Department of General, Visceral and Vascular Surgery, Medical Faculty of the Humboldt University, Charité - Campus Benjamin Franklin, Berlin, Germany.
Department of General and Visceral Surgery, Asklepios Klinik Altona, Hamburg, Germany.
Surgery. 2014 Jul;156(1):46-56. doi: 10.1016/j.surg.2014.04.006.

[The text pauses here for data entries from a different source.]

(* ===== verification/StagingProps.v ===== *)
(** * Staged observations are current ([src/replay/economic_sdk/runtime.py], lines 252-720)

    The runtime evaluates only what a cut can have changed.  For strategies that honour
    their declarations, every entity's observation is nevertheless, after every cut, the
    one the strategy would return for the full views of the decoder's books, and the skew
    of every positive one is that of the live views. *)
From stdpp Require Import gmap strings sorting.
From S2P Require Import Prelude Order Wire Json EconomicFills BookProtocol Decoder FillChecks LineWriter EconomicTypes Intervals Episodes EpisodesProps Views ViewsProps ViewsCuts Staging Fingerprints.

Section Staging.
Context (dumps : json → list Byte.byte) (sha256 : list Byte.byte → string)
        (json_loads : string → result json).
Context {W : Type} `{RowWriter W} {O : Type} `{CompareLaws O}.
Context (x : Experiment).
Context (fill_value : Entity O → Z → valuation).
Context (resolve : Z → result (list (Entity O)))
        (strategy_evaluate : Entity O → list view_value → EvalContext → result Observation)
        (fill_spec : Entity O → result FillSpec) (bind : json → result ()).
Context (builders : list (key * ViewBuilder)) (price_scale : key → result Z).

Local Abbreviation Runtime := (@Staging.Runtime W O).
Local Abbreviation fresh := (Staging.fresh x strategy_evaluate).
Local Abbreviation evaluate_declared := (Staging.evaluate_declared x strategy_evaluate).
Local Abbreviation evaluate := (Staging.evaluate x strategy_evaluate).
Local Abbreviation stage_at := (Staging.stage_at x strategy_evaluate).
Local Abbreviation stage_skew := (Staging.stage_skew x).
Local Abbreviation flush_stage := (Staging.flush_stage dumps sha256 json_loads x fill_value).
Local Abbreviation select_one := (Staging.select_one x).
Local Abbreviation select := (Staging.select x).
Local Abbreviation load_scope := (Staging.load_scope x resolve fill_spec builders price_scale).
Local Abbreviation cross := (Staging.cross dumps sha256 json_loads x resolve strategy_evaluate fill_spec builders price_scale).
Local Abbreviation advance_scopes := (Staging.advance_scopes dumps sha256 json_loads x fill_value resolve strategy_evaluate fill_spec builders price_scale).
Local Abbreviation call := (Staging.call dumps sha256 json_loads x fill_value resolve strategy_evaluate fill_spec bind builders price_scale).

Implicit Type r : Runtime.

(** ** The strategy's side of the contract *)

(** The declared inputs of an entity, leg by leg. *)
Definition plan_of (en : Entity O) : option (list (list input)) :=
  inputs ← en_inputs en; Some (map (map input_of) (take (length (en_legs en)) inputs)).

(** A context-free observation is the same for all views that agree on the declared
    inputs, at any time. *)
Definition honest : Prop := ∀ en plan vs vs' ctx ctx' o,
  plan_of en = Some plan → agree vs vs' plan → strategy_evaluate en vs ctx = Ok o → o_context_free o = true →
  strategy_evaluate en vs' ctx' = Ok o.

(** ** Invariants *)
Record tables_ok (ens : gmap string (Entity O)) (t : Tables) : Prop := TablesOk {
  to_ids : ∀ id en, ens !! id = Some en → en_id en = id;
  to_plans : ∀ id plan, plans_of t !! id = Some plan → ∃ en, ens !! id = Some en ∧ en_admission en = None ∧
    plan_of en = Some plan ∧ length plan = length (en_legs en) ∧ Forall (λ p, p ≠ []) plan;
  to_reads : ∀ id k rd, reads t !! (id, k) = Some rd → ∃ en inputs plan, ens !! id = Some en ∧
    en_inputs en = Some inputs ∧ plans_of t !! id = Some plan ∧
    ∀ i ins, en_legs en !! i = Some k → inputs !! i = Some ins → ∀ s, s ∈ ins → source_sides s.1 ⊆ rd;
  to_reverse : ∀ id en k, ens !! id = Some en → en_admission en = None → k ∈ en_legs en → id ∈ default ∅ (reverse t !! k);
  to_legs : ∀ id en k, ens !! id = Some en → en_admission en = None → k ∈ en_legs en → k ∈ map fst builders;
}.

(** The view of every required book is that of the book [B] gives. *)
Definition views_ok (B : key → Book) r : Prop := ∀ k vb, (k, vb) ∈ builders →
  ∃ v, book_views (shown r) !! k = Some v ∧ book_inv (B k) ∧ current_view vb (B k) (next (shown r)) v.
(** ** The callback *)
Local Abbreviation flush_stage := (Staging.flush_stage dumps sha256 json_loads x fill_value).
Local Abbreviation load_scope := (Staging.load_scope x resolve fill_spec builders price_scale).
Local Abbreviation advance := (Staging.advance dumps sha256 json_loads x fill_value resolve strategy_evaluate fill_spec builders price_scale).
Local Abbreviation call_cut := (Staging.call_cut dumps sha256 json_loads x fill_value resolve strategy_evaluate fill_spec builders price_scale).
Local Abbreviation call_initial := (Staging.call_initial x resolve strategy_evaluate fill_spec bind builders price_scale).

(** [B] names the books of every builder. *)
Definition held (B : key → Book) (books : gmap key Book) : Prop := ∀ k vb, (k, vb) ∈ builders → books !! k = Some (B k).

Lemma inv_books B B' r : (∀ k, k ∈ map fst builders → B k = B' k) → inv B r → inv B' r.
Proof.
  intros HB [I1 I2 I3 I4 I5 I6]. split; try done. intros k vb Hk. rewrite <- HB by (apply list_elem_of_fmap; by exists (k, vb)). by apply I2.
Qed.

Lemma stage_some B time ids r r' u : inv B r → (if bool_decide (ids = ∅) then mret () else stage_at time ids) r = (r', Ok u) →
  inv B r' ∧ restaged ids r r' ∧ ∀ id, id ∈ ids → fresh_value r' id.
Proof.
  intros Hi E. case_bool_decide as Hn.
  - apply mretS_ok in E as [-> _]. split_and!; [done|by split|set_solver].
  - destruct (stage_at_ok json_loads x _ _ Hhonest _ _ _ _ _ _ Hi E) as (Hi' & Hr & _ & Hf). by split_and!.
Qed.
(* ===== verification/Entities.v ===== *)
(** * Entities of a scope ([src/replay/economic_sdk/entities.py], [output.py])

    A strategy's baskets, admitted or refused, each followed by the control entities the
    SDK builds from it: the same basket with one leg taken from its cyclic neighbour among
    its peers, or with one leg read in the past. *)
From stdpp Require Import gmap strings sorting.
From S2P Require Import Prelude Order Wire Json LineWriter FillChecks EconomicTypes Episodes Views Staging StagingScopes.

(** [ADMISSIONS]. *)
Definition ADMISSIONS : list string := ["NOT_CAPTURED"; "UNSUPPORTED_SHAPE"; "UNSUPPORTED_SCALE"; "NO_MATCH"].

Inductive Control := cyclic_neighbor | time_shift (shift_ns : Z).
#[global] Instance Control_eq_dec : EqDecision Control.
Proof. solve_decision. Defined.

Definition control_name (c : Control) : string :=
  match c with cyclic_neighbor => "cyclic_neighbor" | time_shift shift_ns => "time_shift_" +:+ str_int shift_ns end.
Definition group_of (c : option Control) : string :=
  match c with None => "" | Some c => "controls/" +:+ control_name c +:+ "/" end.

(** [list.index]: the first element that is or equals [a]. *)
Fixpoint index_by {A} (same : A → A → bool) (a : A) (l : list A) : option nat :=
  match l with
  | [] => None
  | b :: l => if same b a then Some 0%nat else S <$> index_by same a l
  end.

Section Entities.
Context (dumps : json → list Byte.byte) (sha256 : list Byte.byte → string).
(** Items of close-order keys, peer groups and peer orders are the strategy's. *)
Context {A : Type} `{EqDecision A} (of_bool : bool → A) (of_int : Z → A).
Context {G : Type} `{EqDecision G} {P : Type} `{EqDecision P} `{Compare P}.

(** [Basket]. *)
Record Basket := mkBasket {
  b_descriptor : json; b_legs : list key; b_order : list A;
  b_admission : option string; b_reasons : list string;
  b_control_leg : option nat; b_peer_group : G; b_peer_order : P;
  b_inputs : option (list (list (string * option Z)));
}.
(** [Entity], with its control, shift and basket. *)
Record Resolved := mkResolved { r_entity : Entity (list A); r_control : option Control; r_shift : option (nat * Z); r_basket : Basket }.
(* ===== verification/ProfileStreams.v ===== *)
(** * The profile's written streams ([src/replay/economic_sdk/transitions.py], class [Stream])

    The market profile writes two row streams about every captured book: top-of-book rows and
    level changes.  They share the table of written books (a Kalshi [complement] is written
    as part of its Yes book), the scan of a cut and the lazy opening of the first scope. *)
From stdpp Require Import gmap strings sorting.
From S2P Require Import Prelude Order Wire Json LineWriter EconomicTypes BookProtocol.

Abbreviation key := (string * string)%type.

(** ** [str] and [int] of integers *)

(** [STATE]. *)
Definition STATE : Z := 512.

(** [str(n)]: like [int], limited to 4300 digits. *)
Definition TEXT_LIMIT : Z := 10 ^ Z.of_nat MAX_STR_DIGITS.
Definition text (n : Z) : result string :=
  if Z.abs n <? TEXT_LIMIT then Ok (str_int n) else Err (ValueError "Exceeds the limit for integer string conversion").

(** ** Plans, members and the written books *)
Record Plan := mkPlan { venue : string; price_scale : Z; plan_price_scale : json; plan_quantity_scale : json }.
Record Member := mkMember { market_id : string; member_books : list key }.

(** [RANK]. *)
Definition RANK (kind : json) : result Z :=
  match kind with
  | JStr s => if String.eqb s "operations" then Ok 0 else if String.eqb s "snapshot" then Ok 1
              else if String.eqb s "invalidation" then Ok 2 else Err KeyError
  | JArr _ | JObj _ => Err (TypeError "unhashable")
  | _ => Err KeyError
  end.

(** A pair of strings read as a dictionary key. *)
Definition json_key (v : json) : result (option key) :=
  i ← jget v "instrument"; o ← jget v "orientation";
  match i, o with
  | (JArr _ | JObj _), _ | _, (JArr _ | JObj _) => Err (TypeError "unhashable")
  | JStr i, JStr o => Ok (Some (i, o))
  | _, _ => Ok None
  end.

(** The key of a transition. *)
Definition key_of (t : json) : result (option key) := k ← jget t "key"; json_key k.

Section Stream.
Context (plans : gmap key Plan) (scopes : list (list Member)).

Definition present : gset key :=
  list_to_set (filter (λ k, is_Some (plans !! k)) (concat (map (λ m, member_books m) (concat scopes)))).
Definition is_kalshi (k : key) : bool := match plans !! k with Some p => String.eqb (venue p) "kalshi" | None => false end.

(** [written_key]; asked only of planned keys. *)
Definition written_key (k : key) : key :=
  if String.eqb k.2 "complement" && is_kalshi k && bool_decide ((k.1, "outcome"%string) ∈ present) then (k.1, "outcome"%string) else k.

(** [book_table]: the written books in index order. *)
Definition table : list key := sorted (elements (set_map written_key present : gset key)).
Definition index : gmap key Z := list_to_map (imap (λ i k, (k, Z.of_nat i)) table).
Definition written_of (k : key) : option key := if decide (k ∈ present) then Some (written_key k) else None.
Definition unit_of (k : key) : Z := match plans !! k with Some p => 10 ^ price_scale p | None => 1 end.

(** ** One cut *)

(** [_touches]: the keys with a transition, in order, and the strongest cause per written book. *)
Definition touch_cause (causes : gmap key json) (written : option key) (kind : json) : result (gmap key json) :=
  match written with
  | None => Ok causes
  | Some w =>
      rank ← RANK kind;
      before ← (match causes !! w with Some c => RANK c | None => Ok (-1) end);
      Ok (if before <=? rank then <[w := kind]> causes else causes)
  end.
Definition touch_key (acc : list key * gmap key json) (t : json) : result (list key * gmap key json) :=
  k ← key_of t;
  match k with
  | None => Err (ProtocolError "unplanned transition")
  | Some k =>
      _ ← require (bool_decide (is_Some (plans !! k))) "unplanned transition";
      _ ← require (negb (bool_decide (k ∈ acc.1))) "duplicate book transition in one cut";
      d ← jget t "decision"; kind ← jget d "kind";
      causes ← touch_cause acc.2 (written_of k) kind;
      Ok (acc.1 ++ [k], causes)
  end.
Definition touches (body : json) : result (list key * gmap key json) :=
  ts ← jget body "book_transitions"; rows ← py_iter ts; foldR touch_key ([], ∅) rows.

(** [_scan]: the venue-time records of the book events of each written book, and the trades. *)
Definition scan_event (want_trades : bool) (acc : gmap key (list json) * list json) (o : json) : result (gmap key (list json) * list json) :=
  e ← jget o "event"; kind ← jget e "kind";
  if jeq_str kind "book" then
    v ← jget e "value"; inner ← jget v "value"; k ← json_key inner;
    clock ← (match inner with JObj d => Ok (default JNull (dget d "venue_time")) | _ => Err AttributeError end);
    match (k ← k; written_of k), clock with
    | Some w, JNull => Ok acc
    | Some w, _ => Ok (<[w := default [] (acc.1 !! w) ++ [clock]]> acc.1, acc.2)
    | None, _ => Ok acc
    end
  else if want_trades && jeq_str kind "trade" then Ok (acc.1, acc.2 ++ [o])
  else Ok acc.
Definition scan (body : json) (want_trades : bool) : result (gmap key (list json) * list json) :=
  es ← jget body "market_events"; rows ← py_iter es; foldR (scan_event want_trades) (∅, []) rows.

(** *** [venue_keys] *)
Definition add_name (names : list json) (v : json) : result (list json) :=
  match v with
  | JArr _ | JObj _ => Err (TypeError "unhashable")
  | _ => Ok (if existsb (λ w, json_same w v) names then names else names ++ [v])
  end.
Definition one (names : list json) : json := match names with [v] => v | _ => JStr "mixed" end.
Record Clocks := mkClocks { first : option Z; last_ : option Z; sent : option Z; time_kinds : list json; resolutions : list json }.
Definition add_clock (c : Clocks) (v : json) : result Clocks :=
  e ← jget v "event_ns";
  c ← (match e with
       | JNull => Ok c
       | _ => at_ ← py_int e; k ← jget v "event_kind"; ks ← add_name (time_kinds c) k;
              r ← jget v "event_resolution"; rs ← add_name (resolutions c) r;
              Ok (mkClocks (Some (match first c with None => at_ | Some f => Z.min f at_ end))
                    (Some (match last_ c with None => at_ | Some l => Z.max l at_ end)) (sent c) ks rs)
       end);
  s ← jget v "sent_ns";
  match s with
  | JNull => Ok c
  | _ => at_ ← py_int s; Ok (mkClocks (first c) (last_ c) (Some (match sent c with None => at_ | Some l => Z.max l at_ end)) (time_kinds c) (resolutions c))
  end.
Definition venue_keys (values : list json) : result (list (string * json)) :=
  c ← foldR add_clock (mkClocks None None None [] []) values;
  head ← (match last_ c with
          | None => Ok []
          | Some l =>
              l' ← text l;
              f ← (if decide (first c = last_ c) then Ok [] else f ← text (default 0 (first c)); Ok [("venue_first_ns"%string, JStr f)]);
              Ok ([("venue_ns"%string, JStr l')] ++ f ++ [("venue_kind"%string, one (time_kinds c)); ("venue_res"%string, one (resolutions c))])
          end);
  tail ← (match sent c with None => Ok [] | Some s => s ← text s; Ok [("sent_ns"%string, JStr s)] end);
  Ok (head ++ tail).

(** [_row]. *)
Definition row (kind : string) (scope : Z) (k : key) (sequence time : Z) (fields : list (string * json)) : result json :=
  i ← (match index !! k with Some i => Ok i | None => Err KeyError end);
  t ← text time;
  Ok (JObj ([("type"%string, JStr kind); ("scope"%string, JInt scope); ("book"%string, JInt i); ("cut"%string, JInt sequence); ("t_ns"%string, JStr t)] ++ fields)).

(** *** Scope entry *)

(** Written keys of a scope, in index order. *)
Definition by_index (a b : key) : bool := default 0 (index !! a) <=? default 0 (index !! b).
Definition in_index_order (ks : list key) : list key := sort_by by_index ks.
Definition opened (scoped : gset key) : list key := in_index_order (filter (λ k, is_Some (index !! k)) (elements scoped)).

Section Opening.
Context {S : Type} (lazy : S → option (Z * Z * gset key)) (set_lazy : option (Z * Z * gset key) → S → S).
Context (opening : Z → key → Z → Z → ST S ()).

Definition open (scope at_ : Z) (scoped : gset key) (sequence : Z) : ST S () :=
  forS (λ k, opening scope k at_ sequence) (opened scoped).
(** Scope 0 opens at the first cut that counts, once the cuts before the start are applied. *)
Definition flush (sequence : Z) : ST S () :=
  s ← getS;
  match lazy s with
  | None => mret ()
  | Some (scope, at_, scoped) => _ ← modifyS (set_lazy None); open scope at_ scoped sequence
  end.
Definition open_scope (scope at_ : Z) (scoped : gset key) (sequence : Z) : ST S () :=
  _ ← flush sequence; open scope at_ scoped sequence.
End Opening.
End Stream.

(** ** The validity of a book in words *)
Section Validity.
(** [str] of a decoded float, list or object. *)
Context (py_repr : json → string).

(** [str] of a decoded value. *)
Definition py_str (v : json) : result string :=
  match v with
  | JStr s => Ok s
  | JInt n => text n
  | JBool b => Ok (if b then "True" else "False")%string
  | JNull => Ok "None"%string
  | _ => Ok (py_repr v)
  end.

Definition validity_text (b : Book) : result string :=
  if String.eqb (validity b) "usable" || String.eqb (validity b) "not_initialized" then Ok (validity b) else
  kind ← (if truthy (reason b) then
            match reason b with
            | JObj d => match dget d "kind" with Some v => py_str v | None => Ok "unknown"%string end
            | _ => Err AttributeError
            end
          else Ok "unknown"%string);
  Ok ("unusable:" +:+ kind).
End Validity.

(** ** What the collector drives a stream with *)
Inductive event :=
| Crossing (scope at_ : Z) (scoped : gset key) (sequence : Z)
| Applied (sequence raw time : Z) (body : json).

(** From the first cut that counts, or the first crossing, every cut counts. *)
Fixpoint in_order (start : Z) (counting : bool) (es : list event) : Prop :=
  match es with
  | [] => True
  | Crossing _ _ _ _ :: es => in_order start true es
  | Applied _ raw _ _ :: es => (counting = true → start ≤ raw) ∧ in_order start (counting || (start <=? raw)) es
  end.

(** ** Integers written and read back *)
Lemma code_digit_space c : is_digit c = true → is_space c = false.
Proof.
  intros [Ha Hb]%andb_true_iff. apply Z.leb_le in Ha, Hb. unfold is_space. apply orb_false_iff. split; apply andb_false_iff; right; apply Z.leb_gt; lia.
Qed.
Lemma lstrip_none l : match l with c :: _ => is_space c = false | [] => True end → lstrip l = l.
Proof. destruct l as [|c l]; simpl; [done|]. by intros ->. Qed.
Lemma digits_under_true l acc : forallb is_digit l = true → digits_under true acc l = Some (foldl (λ n c, n * 10 + (code c - 48)) acc l).
Proof. revert acc. induction l as [|c l IH]; intros acc; simpl; [done|]. intros [-> Hl]%andb_true_iff. by apply IH. Qed.
Lemma digits_under_value l : forallb is_digit l = true → l ≠ [] → digits_under false 0 l = Some (digits_value l).
Proof. destruct l as [|c l]; [done|]. simpl. intros [-> Hl]%andb_true_iff _. by rewrite digits_under_true. Qed.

Cardiac complications are an important cause of morbidity and mortality observed after esophageal resections. We examined whether an high intrathoracic vagotomy during abdominothoracic esophagectomy would have an effect on intraoperative and early postoperative cardiac function in the setting of a minimally invasive resection. Two hypotheses were generated for this study: (1) Vagotomy would cause cardiac changes, and (2) vagus-preserving esophagectomy would prevent cardiac problems during resection and in the early postoperative phase.
Thirty male pigs were operated on while cardiac parameters (heart rate [HR], cardiac index [CI], preload recruitable stroke work [PRSW], contractility speed [dp/dtmax], relaxation speed [dp/dtmin], and relaxation time [tau]) were monitored using a conductance catheter and the thermodilution method. Animals were randomized into 4 groups (each n = 7): (1) control, thoracoscopy only, (2) thoracoscopy with vagotomy, (3) esophageal resection with vagotomy, and (4) esophageal resection with vagus nerve preservation. To evaluate the first hypothesis, we compared groups 1 and 2; to evaluate the second hypothesis, we compared groups 3 and 4. HR, CI, PRSW, dp/dtmax, and tau were different in the 2 groups without resection (area under the curve; each P < .05). Vagotomy with esophagectomy resulted in nonsignificant differences between groups 3 and 4. The requirement for metoprolol administration to avoid severe tachycardia was greater in the groups that underwent vagotomy (P < .05; Fisher's exact test).
An high intrathoracic vagotomy results in loss of vagal tone and a greater rate of tachycardia during thoracoscopy and esophagectomy. There were no differences, however, in cardiac dynamics between the esophagectomy groups. Thus, vagal injury is not the sole reason for cardiac dysfunction after esophagectomy.
心脏并发症是胸腹部食管切除术后观察到的发病率和死亡率的重要原因。我们研究了在微创切除术中,高位胸内迷走神经切断术是否会对术中及术后早期心脏功能产生影响。为此研究提出了两个假设:(1)迷走神经切断术会引起心脏变化,(2)保留迷走神经的食管切除术可预防切除术中及术后早期的心脏问题。
30 只雄性猪在手术中接受了监测,监测心脏参数(心率[HR]、心指数[CI]、前负荷可诱导的收缩功[PRSW]、收缩速度[dp/dtmax]、舒张速度[dp/dtmin]和舒张时间[tau])使用传导导管和热稀释法。动物随机分为 4 组(每组 n = 7):(1)对照组,仅行胸腔镜检查,(2)胸腔镜检查伴迷走神经切断术,(3)食管切除术伴迷走神经切断术,(4)食管切除术伴迷走神经保留术。为了评估第一个假设,我们比较了两组 1 和 2;为了评估第二个假设,我们比较了两组 3 和 4。无切除术的两组 HR、CI、PRSW、dp/dtmax 和 tau 不同(曲线下面积;每组 P <.05)。迷走神经切断术加食管切除术并未导致 3 组和 4 组之间出现显著差异。需要使用美托洛尔来避免严重心动过速的情况在进行迷走神经切断术的组中更为常见(P <.05;Fisher 确切检验)。
高位胸内迷走神经切断术导致胸腔镜和食管切除术中迷走神经张力丧失和心动过速发生率增加。然而,食管切除术组之间的心脏动力学没有差异。因此,迷走神经损伤不是食管切除术后心脏功能障碍的唯一原因。